In the present study, we observed differences in infectivity of human and swine IAV in swine airway epithelial cells. The human strain, pH1N1 CA/09 replicated less efficiently compared to swine IAV H1N1 IL/08, H1N1 IA/04, and H3N2v in primary pAECs. Attachment of the virus to the host cell surface is critical for tissue tropism of virus infections. Since IAV attachment to sialic acid containing receptor on the host cell surface is mediated by haemagglutinin (HA), this viral protein is considered an important determinant for virus tropism [5, 6, 30]. Previous studies showed that the human and swine IAV preferentially bind to α2,6,-linked sialic acid containing receptors [6, 31, 32] and the binding specificity can be changed by a single amino acid substitution in viral HA protein [30, 33]. Most avian influenza viruses bind to α2,3,- linked sialic acid receptor [34]. Swine respiratory tract consists of both α2,6,- and α2,3,- linked sialic acid containing receptors [2, 5], although α2,6,-linked receptors are more abundant in upper respiratory tract [35]. Both human and swine IAV bind to α2,6-linked sialic acid receptors with preference for N-acetylneuraminic acid (NeuAc) over N-glycolylneuraminic acid (NeuGc) [32]. However, virus binding studies using glycan microarray indicated that viruses that bind to both biantennary and polylactosamine glycans have high infectivity compared to viruses that bind only to polylactosamine glycans [6]. Recent studies using shotgun glycomics of pig lung with a panel of influenza viruses isolated from humans, birds, and swine showed differences in endogenous N-glycan recognition for each virus [36]. While it is likely that the amino acid differences in the HA protein and consequent differences in virus binding contribute to the differences in infectivity of human and swine IAV in pAECs, our results showed no significant difference in levels of binding of both H1N1 IL/08 and pH1N1 CA/09 to pAECs.
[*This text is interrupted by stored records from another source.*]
(** X12: [prompt_intent] can be decoded with the intent label map: after
    [load], every Example that a generation run emits carries the key under
    which the label map holds the intent whose template it was expanded
    from. *)
Theorem prompt_intent_decodes (path : string) (samples : Z) (dup : bool)
  (e : Env) (ex : Example) :
  In ex (dataset (self (final (genrate_dataset (loaded path samples dup e))))) ->
  exists category u,
    from_template (entities (self (loaded path samples dup e)))
                  (intents (self (loaded path samples dup e))) category u
    /\ prompts ex = Str.join " " (map fst (distribute_sample u))
    /\ word_entities ex = map snd (distribute_sample u)
    /\ Dict.get Z.eq_dec (prompt_intent ex)
         (intents_label (self (loaded path samples dup e)))
       = Some category.
Proof.
  destruct (load_fresh path samples dup e) as (Hfp & Hpp & Hgp & Hds & Hids).
  pose proof (load_intents_label_eq path samples dup e) as Hlab.
  remember (loaded path samples dup e) as s0 eqn:Hs0. clear Hs0.
  intros Hex.
  set (ents := entities (self s0)) in *. set (ints := intents (self s0)) in *.
  set (labels := intents_label (self s0)) in *.
  assert (Hasm : forall category g index,
            labelled_from ents ints category g ->
            list_index category (Dict.values labels) = Some index ->
            example_of_intent ents ints labels (example_of g index)).
  { intros category g index (u & Hu & ->) Hidx. exists category, u.
    repeat split; [exact Hu|]. cbn [prompt_intent example_of].
    rewrite Hlab in Hidx |- *. rewrite generate_mapping_values in Hidx.
    apply list_index_nth in Hidx.
    rewrite generate_mapping_labels_from.
    change (Z.of_nat index) with (0 + Z.of_nat index)%Z.
    now rewrite labels_from_get. }
  assert (HX : indexed labels (labelled_from ents ints)
                 (example_of_intent ents ints labels)
                 (final (genrate_dataset s0))).
  { pose proof (slot_filling_rule s0) as Hrule.
    pose proof (slot_filling_filled s0) as Hfilled.
    destruct (_slot_filling s0) as [[] t|x t] eqn:Hrun.
    - destruct Hrule as [Hof _].
      destruct (only_filled_fields _ _ Hof) as (_ & _ & Hdst & _).
      destruct Hof as [fp Hfpt].
      rewrite (genrate_dataset_steps s0 t Hrun).
      apply (generate_dataset_indexed labels _ _ Hasm).
      split; [rewrite Hfpt; reflexivity|]. split.
      + cbn [self]. apply expanded_generated; [exact Hids| | |].
        * apply Hfilled. rewrite Hfp. intros ? ? [].
        * rewrite Hfpt. cbn. exact Hpp.
        * rewrite Hfpt. cbn. exact Hgp.
      + cbn [self]. unfold expanded. cbn. rewrite Hdst, Hds. constructor.
    - rewrite (genrate_dataset_raise s0 t x Hrun). cbn [final].
      destruct Hrule as [_ Hof].
      destruct (only_filled_fields _ _ Hof) as (_ & _ & Hdst & _).
      destruct Hof as [fp Hfpt].
      split; [rewrite Hfpt; reflexivity|]. split.
      + rewrite Hfpt. cbn. rewrite Hgp. intros ? ? [].
      + rewrite Hdst, Hds. constructor. }
  destruct HX as (_ & _ & HX). rewrite Forall_forall in HX.
  exact (HX ex Hex).
Qed.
IFNs have been shown to play a critical role in limiting IAV infection and transmission [37, 38]. IFNs function in an autocrine and paracrine manner inducing anti-viral state in both infected and surrounding uninfected cells. Interestingly, we found the swine H1N1 IL/08, which replicated faster and to higher titers in primary pAECs induced significantly lower levels of IFN-β, IFN-λ1 and IFN-λ3 during the first 12 h p.i. compared to pH1N1 CA/09, which rapidly induced IFN genes as early as 4 h p.i. However, the magnitude of expression of IFN genes at 24 h p.i. was not significantly different between the two viral strains examined. This indicates a delay in induction of IFNs by swine H1N1 IL/08 may have resulted in higher titer in pAECs. This observation is in agreement with the recent report showing that the ability of H5N1 viruses to prevent human IFN-β induction enhances replication in human epithelial cells [39] Similarly, delayed antiviral signaling and impaired type I and type III INF induction by pathogenic human influenza H3N2 compared to low pathogenic avian influenza H11N9 resulted in more efficient replication of H3N2 in Calu-3 cells [40].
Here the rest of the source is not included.